On the following loop:

if(currentSearch[i].users.length > 0) {
    var matched = false;

    //I hate how JSLint just can't handle setting a variable to true within a function
    //this is loop where I get the warning 
    currentSearch[i].users.some(childUser => {
        if(childUser.id === user.id) {
            return matched = true;
        }
    })
    //^^^^^ Warning

    if(!matched) {
        var alert = new AlertObject(user,currentSearch[i],true,false);
        alerts.push(alert);
    }
}

I don't think I set a function in the loop? I am using the array.some function which will break the loop if I return true, which is what I do. I return a variable, declared outside of the loop, as true. This breaks me out of the loop, and allows me to do logic below.

I should also be noted that this is also entirely within a loop, as we are iterating over current search users. I get no runtime or compile errors, and this code works fine, but maybe I am setting myself up for disaster in the future.

Any ideas why I am getting this error? And if I am missing some best practice?

Since in the first line you reference currentSearch[i] , because the [i] I assume the whole block of code you pasted here is inside some kind of loop, probably a for .

Then, you are creating a function for the Array.some callback, which triggers the error.

One solution would be to move that callback declaration to be outside the parent loop, but since you are using a variable from the scope, it will require some refactor.


Posible solution

You can declare a function outside the parent loop (the one outside the code you provided here) that checks for the child user.

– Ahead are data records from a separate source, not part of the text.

(** * The consistency proxy and the lazy declaration host of
      packages/monaco/src/worker.ts

    The file has two parts.  The first part embeds the program:
    - [Proxy]: the wrapper that [createLanguageService] builds around every
      function member of the language service (class [InnocentRabbit]),
      together with the declaration side table [dtsFiles];
    - [Str]: the string primitives of JavaScript the declaration host uses;
    - [Cdn]: the class [CdnDtsHost] ([readFile], [fetchFile], [getVersion],
      [resolveRequestFileName]);
    - [Host]: the language service host of [createLanguageServiceHost],
      over the side table of [Proxy];
    - [Net]: [fetchText], [fetchJson] and the listing callback of
      [createJsDelivrDtsHost].
    The second part states and proves the properties.

    JavaScript runs every piece of code between two [await]s without
    interruption.  Both embeddings therefore are transition systems whose
    steps are exactly these uninterrupted blocks; the label of a step says
    which suspended computation the event loop resumes and with which value
    the awaited promise settled. *)

From stdpp Require Import gmap list strings pretty.
From Stdlib Require Import ZArith Lia Ascii.

Open Scope Z_scope.

(* ================================================================== *)
(** * Part I: the embedding *)
(* ================================================================== *)

Module Proxy.
(** C1 as stated fails: an entry type with a declared property and no
    property files keeps its entries as they are, without the key. *)
Lemma no_property_files_no_property_keys :
  ~ rectangular_over_declared ex_suffix ex_PROPERTY_PARSERS ex_TYPE_MAP
      ex_entries [] [ex_energy] "p"
  /\ outcome (ex_assign ex_entries [] [ex_energy]) = inr ex_entries
  /\ dict_mem String.eqb (e_attributes (ex_entry "foo")) (prefixed "p" "energy")
     = false.
Proof.
  split; [| split; reflexivity].
  intros H.
  specialize (H ltac:(discriminate) ex_entries eq_refl
                "structures/foo.cif" (ex_entry "foo") ex_energy
                ltac:(now left) ltac:(now left)).
  discriminate H.
Qed.

Lemma declared_properties_witness :
  exists v,
    dict_get String.eqb
             [("label", VStr "bar"); ("_p_energy", VNone)]
             (prefixed "p" (name ex_energy)) = Some v.
Proof.
  apply (proj2 (declared_properties_found_in_files_are_on_every_entry
                  ex_suffix ex_PROPERTY_PARSERS ex_TYPE_MAP)
               ex_entries ex_property_matches [ex_energy] "p" ex_assigned
               (ex_table, ["energy"; "extra"])
               ltac:(discriminate) eq_refl eq_refl
               "structures/bar.cif"
               {| e_id := VNone;
                  e_attributes := [("label", VStr "bar"); ("_p_energy", VNone)];
                  e_rest := [] |}
               ex_energy (VStr "foo")
               [("energy", VStr "3.5"); ("extra", VStr "x")]).
  - right. now left.
  - now left.
  - now left.
  - now left.
Defined.

(** C3 as stated fails: the entry has no [immutable_id], its file-name stem
    foo is no key of the table, and yet it is assigned the value of the row
    keyed by its full identifier. *)
Lemma full_identifier_row_is_assigned :
  ~ unmatched_entry_gets_None string ex_TYPE_MAP ex_table_by_id ["energy"]
      ex_def_dict "p" ("structures/foo.cif", ex_entry "foo")
  /\ outcome (assign_entry string ex_TYPE_MAP ex_table_by_id ["energy"]
                           ex_def_dict "p"
                           ("structures/foo.cif", ex_entry "foo"))
     = inr ("structures/foo.cif",
            set_attributes (ex_entry "foo")
              [("label", VStr "foo"); ("_p_energy", VFloat (3 # 2))]).
Proof.
  split; [| reflexivity].
  intros H.
  specialize (H ltac:(intros v; discriminate) eq_refl _ eq_refl
                "energy" ex_energy ltac:(now left) eq_refl).
  discriminate H.
Qed.

Lemma reconciliation_witness :
  exists v,
    cast_value ex_TYPE_MAP ex_energy
      (lookup ex_table
         (property_entry_id_of "structures/foo.cif"
                               (e_attributes (ex_entry "foo")))
         "energy") = inr v
    /\ dict_get String.eqb
                [("label", VStr "foo"); ("_p_energy", VFloat (7 # 2))]
                (prefixed "p" "energy") = Some v.
Proof.
  pose proof (reconciliation_tries_first_key_then_full_identifier
                string ex_TYPE_MAP) as (_ & _ & _ & H & _).
  apply (H ex_table ["energy"; "extra"] ex_def_dict "p"
           ("structures/foo.cif", ex_entry "foo")
           ("structures/foo.cif",
            set_attributes (ex_entry "foo")
              [("label", VStr "foo"); ("_p_energy", VFloat (7 # 2))])
           "energy" ex_energy).
  - reflexivity.
  - now left.
  - reflexivity.
  - reflexivity.
Defined.

Lemma cast_witness :
  outcome (assign_property string ex_TYPE_MAP ex_table ex_def_dict "p"
                           "structures/foo.cif" (VStr "foo") [] "energy")
  = inr [("_p_energy", VFloat (7 # 2))].
Proof.
  apply (proj1 (@present_values_are_cast_before_assignment
                  string ex_TYPE_MAP ex_table ex_def_dict "p"
                  "structures/foo.cif" (VStr "foo") [] "energy"
                  ex_energy ex_float eq_refl eq_refl eq_refl)).
  reflexivity.
Defined.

//Please provide a better name for the function according to the context.
const checkChildUser = function (childUser) {
    return this.id === childUser.id;
};

And then pass it to the Array.some function you are using:

currentSearch[i].users.some(checkChildUser, user);

I'm not familiar with React, but this looks like an ES6 arrow function:

childUser => { ... }

Which would be the equivalent of

function (childUser) { ... }

Well, you are providing a function in your .some() as a parameter so thats what triggers the warning.

The reason ESLint warns against it

Writing functions within loops tends to result in errors due to the way the function creates a closure around the loop - source

You can do it like this

function compareId(childUser) {
  if (childUser.id === user.id) {
    return true;
  }
}

if (currentSearch[i].users.length > 0) {
  var matched = currentSearch[i].users.some(compareId);

  if (!matched) {
    var alert = new AlertObject(user, currentSearch[i], true, false);
    alerts.push(alert);
  }
}

In your snippet, the Don't make functions within a loop warning is not caused by the if statement , but by this following anonymous function:

childUser => {
 if(childUser.id === user.id) {
  return matched = true;
 }
}

Since you've said that the entire code is within a loop, a new instance of that anonymous function is being created for every iteration. This will affect the performance.

The problem here is that you create a function that modifies the matched variable. This variable is declared with var , so it's scope is the whole function, not a single loop iteration. This could lead to surprising results, since functions created in each iteration will actually refer to the same variable.

Simply using the value returned by some() instead of changing matched in the callback (as suggested by Yury Tarabanko) should remove the warning.